[Entries taken from a collection]

——————

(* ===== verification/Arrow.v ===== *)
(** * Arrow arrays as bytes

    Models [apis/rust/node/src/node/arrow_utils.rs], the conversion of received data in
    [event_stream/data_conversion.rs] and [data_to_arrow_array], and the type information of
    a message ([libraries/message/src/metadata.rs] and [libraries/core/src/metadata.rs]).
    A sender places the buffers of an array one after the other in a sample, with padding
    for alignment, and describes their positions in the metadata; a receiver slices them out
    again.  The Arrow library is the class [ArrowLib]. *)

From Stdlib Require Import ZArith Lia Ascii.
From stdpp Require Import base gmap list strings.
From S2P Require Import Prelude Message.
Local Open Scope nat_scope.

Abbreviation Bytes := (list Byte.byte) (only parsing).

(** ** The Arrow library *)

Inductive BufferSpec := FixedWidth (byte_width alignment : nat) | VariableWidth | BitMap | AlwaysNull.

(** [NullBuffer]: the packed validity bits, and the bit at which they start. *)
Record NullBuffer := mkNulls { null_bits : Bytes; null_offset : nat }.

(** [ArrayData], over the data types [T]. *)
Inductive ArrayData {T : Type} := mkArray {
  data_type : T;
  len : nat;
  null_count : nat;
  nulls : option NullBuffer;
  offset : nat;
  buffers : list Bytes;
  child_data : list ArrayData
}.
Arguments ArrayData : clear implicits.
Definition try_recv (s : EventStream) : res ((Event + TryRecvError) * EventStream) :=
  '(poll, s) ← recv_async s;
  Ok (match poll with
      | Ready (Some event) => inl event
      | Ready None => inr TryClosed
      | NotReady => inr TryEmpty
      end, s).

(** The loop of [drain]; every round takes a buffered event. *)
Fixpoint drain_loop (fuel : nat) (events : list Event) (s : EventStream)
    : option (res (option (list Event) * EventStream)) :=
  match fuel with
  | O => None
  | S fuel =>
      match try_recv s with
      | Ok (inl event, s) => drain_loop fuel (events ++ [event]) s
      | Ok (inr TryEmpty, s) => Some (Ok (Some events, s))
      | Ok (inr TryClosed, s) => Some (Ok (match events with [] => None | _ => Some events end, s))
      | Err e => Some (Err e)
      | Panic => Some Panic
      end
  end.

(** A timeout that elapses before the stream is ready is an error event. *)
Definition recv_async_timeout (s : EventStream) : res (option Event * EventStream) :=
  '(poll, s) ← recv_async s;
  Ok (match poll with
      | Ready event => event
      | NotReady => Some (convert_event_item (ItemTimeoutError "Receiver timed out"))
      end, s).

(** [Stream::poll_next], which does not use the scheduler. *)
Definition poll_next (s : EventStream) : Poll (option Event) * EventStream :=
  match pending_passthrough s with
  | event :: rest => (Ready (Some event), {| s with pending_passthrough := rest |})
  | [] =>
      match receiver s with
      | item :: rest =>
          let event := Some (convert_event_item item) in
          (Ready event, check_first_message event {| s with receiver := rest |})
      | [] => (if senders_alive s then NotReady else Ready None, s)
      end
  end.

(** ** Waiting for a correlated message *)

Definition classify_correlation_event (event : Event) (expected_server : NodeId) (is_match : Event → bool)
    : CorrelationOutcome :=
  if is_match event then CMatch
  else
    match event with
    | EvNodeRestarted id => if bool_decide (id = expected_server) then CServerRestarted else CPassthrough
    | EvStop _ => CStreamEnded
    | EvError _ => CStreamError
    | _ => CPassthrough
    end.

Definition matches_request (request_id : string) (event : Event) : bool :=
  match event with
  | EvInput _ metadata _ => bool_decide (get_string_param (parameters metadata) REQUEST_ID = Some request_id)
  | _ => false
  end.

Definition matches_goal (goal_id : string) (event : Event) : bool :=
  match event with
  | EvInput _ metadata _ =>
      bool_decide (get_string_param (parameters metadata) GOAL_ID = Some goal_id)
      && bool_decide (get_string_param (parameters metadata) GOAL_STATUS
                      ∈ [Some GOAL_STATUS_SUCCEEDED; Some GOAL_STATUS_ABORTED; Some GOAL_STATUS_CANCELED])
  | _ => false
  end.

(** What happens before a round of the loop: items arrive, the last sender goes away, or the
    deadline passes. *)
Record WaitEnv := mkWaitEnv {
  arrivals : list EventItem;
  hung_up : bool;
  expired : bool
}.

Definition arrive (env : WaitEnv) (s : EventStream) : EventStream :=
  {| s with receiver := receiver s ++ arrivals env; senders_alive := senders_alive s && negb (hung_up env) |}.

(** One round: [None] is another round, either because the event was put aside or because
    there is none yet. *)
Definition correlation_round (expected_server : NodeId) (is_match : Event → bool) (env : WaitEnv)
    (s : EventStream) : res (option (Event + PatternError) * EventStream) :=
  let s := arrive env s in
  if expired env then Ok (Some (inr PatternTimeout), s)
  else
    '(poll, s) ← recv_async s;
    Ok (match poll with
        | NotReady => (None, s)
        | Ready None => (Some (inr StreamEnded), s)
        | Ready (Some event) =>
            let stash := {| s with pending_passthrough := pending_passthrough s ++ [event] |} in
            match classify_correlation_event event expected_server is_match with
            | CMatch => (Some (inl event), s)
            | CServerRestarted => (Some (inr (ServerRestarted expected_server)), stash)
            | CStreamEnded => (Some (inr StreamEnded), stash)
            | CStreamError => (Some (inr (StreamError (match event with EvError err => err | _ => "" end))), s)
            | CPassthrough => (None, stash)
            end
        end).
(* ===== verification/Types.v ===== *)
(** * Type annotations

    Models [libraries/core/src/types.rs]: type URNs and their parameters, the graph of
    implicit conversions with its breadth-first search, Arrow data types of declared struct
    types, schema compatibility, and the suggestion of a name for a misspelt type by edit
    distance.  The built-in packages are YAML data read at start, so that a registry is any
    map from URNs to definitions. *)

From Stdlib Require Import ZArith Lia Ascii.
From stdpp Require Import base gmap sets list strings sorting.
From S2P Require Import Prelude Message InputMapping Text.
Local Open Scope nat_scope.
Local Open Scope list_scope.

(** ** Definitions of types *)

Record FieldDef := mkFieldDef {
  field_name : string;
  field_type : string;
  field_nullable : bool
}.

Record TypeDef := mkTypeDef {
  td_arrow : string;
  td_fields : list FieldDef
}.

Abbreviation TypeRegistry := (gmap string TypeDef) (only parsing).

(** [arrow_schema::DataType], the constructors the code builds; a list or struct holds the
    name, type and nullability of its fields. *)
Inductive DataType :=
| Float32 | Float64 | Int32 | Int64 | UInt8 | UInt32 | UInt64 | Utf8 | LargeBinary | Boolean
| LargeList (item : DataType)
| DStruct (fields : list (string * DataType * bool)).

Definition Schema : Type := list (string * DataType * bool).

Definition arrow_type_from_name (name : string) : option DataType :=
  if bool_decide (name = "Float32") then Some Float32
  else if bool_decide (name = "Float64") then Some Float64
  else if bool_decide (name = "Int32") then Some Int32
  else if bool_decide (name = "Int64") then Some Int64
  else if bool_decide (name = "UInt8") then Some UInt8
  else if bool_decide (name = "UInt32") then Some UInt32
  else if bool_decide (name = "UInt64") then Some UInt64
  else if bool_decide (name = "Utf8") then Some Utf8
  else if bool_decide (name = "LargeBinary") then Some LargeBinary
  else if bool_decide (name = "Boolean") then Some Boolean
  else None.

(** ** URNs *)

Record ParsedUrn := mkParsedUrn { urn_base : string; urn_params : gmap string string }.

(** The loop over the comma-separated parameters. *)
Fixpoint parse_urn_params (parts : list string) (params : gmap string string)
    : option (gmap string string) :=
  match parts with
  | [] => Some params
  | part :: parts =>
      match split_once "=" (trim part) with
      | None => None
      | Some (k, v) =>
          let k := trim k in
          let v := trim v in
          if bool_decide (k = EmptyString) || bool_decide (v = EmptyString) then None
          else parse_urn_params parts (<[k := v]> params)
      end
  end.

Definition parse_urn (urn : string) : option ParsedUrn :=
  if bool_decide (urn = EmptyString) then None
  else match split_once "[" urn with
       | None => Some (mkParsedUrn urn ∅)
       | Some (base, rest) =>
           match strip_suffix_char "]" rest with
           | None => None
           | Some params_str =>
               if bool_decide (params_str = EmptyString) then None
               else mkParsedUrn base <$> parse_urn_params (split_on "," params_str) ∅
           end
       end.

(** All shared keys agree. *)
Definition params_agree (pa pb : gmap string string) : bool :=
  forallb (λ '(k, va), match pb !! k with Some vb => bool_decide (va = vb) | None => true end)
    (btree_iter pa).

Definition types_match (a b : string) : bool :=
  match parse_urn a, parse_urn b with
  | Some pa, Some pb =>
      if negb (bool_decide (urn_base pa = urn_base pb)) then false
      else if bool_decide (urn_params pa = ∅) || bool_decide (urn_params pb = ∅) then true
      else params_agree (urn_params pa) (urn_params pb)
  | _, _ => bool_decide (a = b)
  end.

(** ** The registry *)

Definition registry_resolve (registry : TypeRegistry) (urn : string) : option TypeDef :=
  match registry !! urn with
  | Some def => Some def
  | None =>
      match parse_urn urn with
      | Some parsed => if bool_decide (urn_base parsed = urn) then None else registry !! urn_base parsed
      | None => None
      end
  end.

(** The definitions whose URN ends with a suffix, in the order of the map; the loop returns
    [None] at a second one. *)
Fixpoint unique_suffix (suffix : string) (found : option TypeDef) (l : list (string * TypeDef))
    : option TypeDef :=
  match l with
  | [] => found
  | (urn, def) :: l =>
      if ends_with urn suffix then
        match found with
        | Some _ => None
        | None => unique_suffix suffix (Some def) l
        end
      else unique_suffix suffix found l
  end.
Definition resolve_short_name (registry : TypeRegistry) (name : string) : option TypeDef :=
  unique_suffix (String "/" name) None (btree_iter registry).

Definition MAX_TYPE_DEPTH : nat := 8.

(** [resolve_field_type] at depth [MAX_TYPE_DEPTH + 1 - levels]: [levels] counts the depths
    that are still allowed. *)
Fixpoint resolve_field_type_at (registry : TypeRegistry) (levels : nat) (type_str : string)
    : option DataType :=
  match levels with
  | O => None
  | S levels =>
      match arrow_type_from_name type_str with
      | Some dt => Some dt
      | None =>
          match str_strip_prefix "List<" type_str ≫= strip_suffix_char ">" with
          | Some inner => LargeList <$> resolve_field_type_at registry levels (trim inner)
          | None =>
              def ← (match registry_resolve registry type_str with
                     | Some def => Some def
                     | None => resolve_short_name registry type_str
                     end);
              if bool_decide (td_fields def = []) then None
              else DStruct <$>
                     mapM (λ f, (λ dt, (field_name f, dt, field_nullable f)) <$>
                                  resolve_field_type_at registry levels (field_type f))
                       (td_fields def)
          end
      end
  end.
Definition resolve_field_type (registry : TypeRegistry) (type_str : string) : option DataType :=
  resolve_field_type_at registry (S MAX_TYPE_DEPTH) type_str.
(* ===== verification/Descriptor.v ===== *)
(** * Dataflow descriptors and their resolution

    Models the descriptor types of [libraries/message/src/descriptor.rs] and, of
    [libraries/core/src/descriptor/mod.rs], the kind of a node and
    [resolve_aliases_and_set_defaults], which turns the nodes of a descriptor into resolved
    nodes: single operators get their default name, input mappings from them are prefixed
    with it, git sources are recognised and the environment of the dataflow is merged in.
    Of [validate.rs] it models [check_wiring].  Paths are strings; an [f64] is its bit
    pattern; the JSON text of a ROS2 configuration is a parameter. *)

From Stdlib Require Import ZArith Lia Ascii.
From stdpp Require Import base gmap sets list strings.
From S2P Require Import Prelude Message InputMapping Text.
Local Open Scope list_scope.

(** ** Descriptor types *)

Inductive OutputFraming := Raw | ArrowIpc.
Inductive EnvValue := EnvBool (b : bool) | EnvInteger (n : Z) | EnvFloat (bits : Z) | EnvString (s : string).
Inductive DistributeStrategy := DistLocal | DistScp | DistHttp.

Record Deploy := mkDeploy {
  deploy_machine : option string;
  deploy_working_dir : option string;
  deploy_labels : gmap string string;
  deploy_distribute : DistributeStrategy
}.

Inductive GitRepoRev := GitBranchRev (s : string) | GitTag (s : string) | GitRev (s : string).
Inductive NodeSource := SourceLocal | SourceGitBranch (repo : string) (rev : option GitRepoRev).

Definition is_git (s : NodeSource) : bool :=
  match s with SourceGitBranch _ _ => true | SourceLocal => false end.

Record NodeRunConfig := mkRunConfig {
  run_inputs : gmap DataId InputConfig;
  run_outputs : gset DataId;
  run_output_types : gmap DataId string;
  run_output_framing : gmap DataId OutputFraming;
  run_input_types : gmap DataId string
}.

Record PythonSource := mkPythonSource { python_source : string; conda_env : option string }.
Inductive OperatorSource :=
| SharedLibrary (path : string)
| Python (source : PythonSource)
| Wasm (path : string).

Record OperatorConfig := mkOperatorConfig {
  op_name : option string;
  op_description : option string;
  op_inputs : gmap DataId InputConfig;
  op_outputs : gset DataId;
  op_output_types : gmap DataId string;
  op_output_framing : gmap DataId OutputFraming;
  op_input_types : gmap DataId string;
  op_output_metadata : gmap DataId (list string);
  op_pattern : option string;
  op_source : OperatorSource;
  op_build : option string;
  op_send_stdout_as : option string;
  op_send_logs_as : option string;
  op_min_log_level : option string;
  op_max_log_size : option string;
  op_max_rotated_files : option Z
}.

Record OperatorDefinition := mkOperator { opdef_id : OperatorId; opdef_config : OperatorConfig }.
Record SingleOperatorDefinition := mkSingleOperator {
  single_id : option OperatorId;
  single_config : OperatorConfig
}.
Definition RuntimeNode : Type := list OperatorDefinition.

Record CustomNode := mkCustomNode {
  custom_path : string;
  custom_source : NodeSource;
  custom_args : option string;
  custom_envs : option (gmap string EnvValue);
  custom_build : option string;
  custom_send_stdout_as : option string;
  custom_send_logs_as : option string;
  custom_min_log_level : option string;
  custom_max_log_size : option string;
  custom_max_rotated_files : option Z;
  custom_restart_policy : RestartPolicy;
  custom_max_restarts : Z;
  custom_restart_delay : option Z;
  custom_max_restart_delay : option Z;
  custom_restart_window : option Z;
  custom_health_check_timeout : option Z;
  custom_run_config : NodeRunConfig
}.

——————

Check every line above for the word "EvError" and copy those that have it.

▶ [Final answer]:
    | EvError _ => CStreamError
            | CStreamError => (Some (inr (StreamError (match event with EvError err => err | _ => "" end))), s)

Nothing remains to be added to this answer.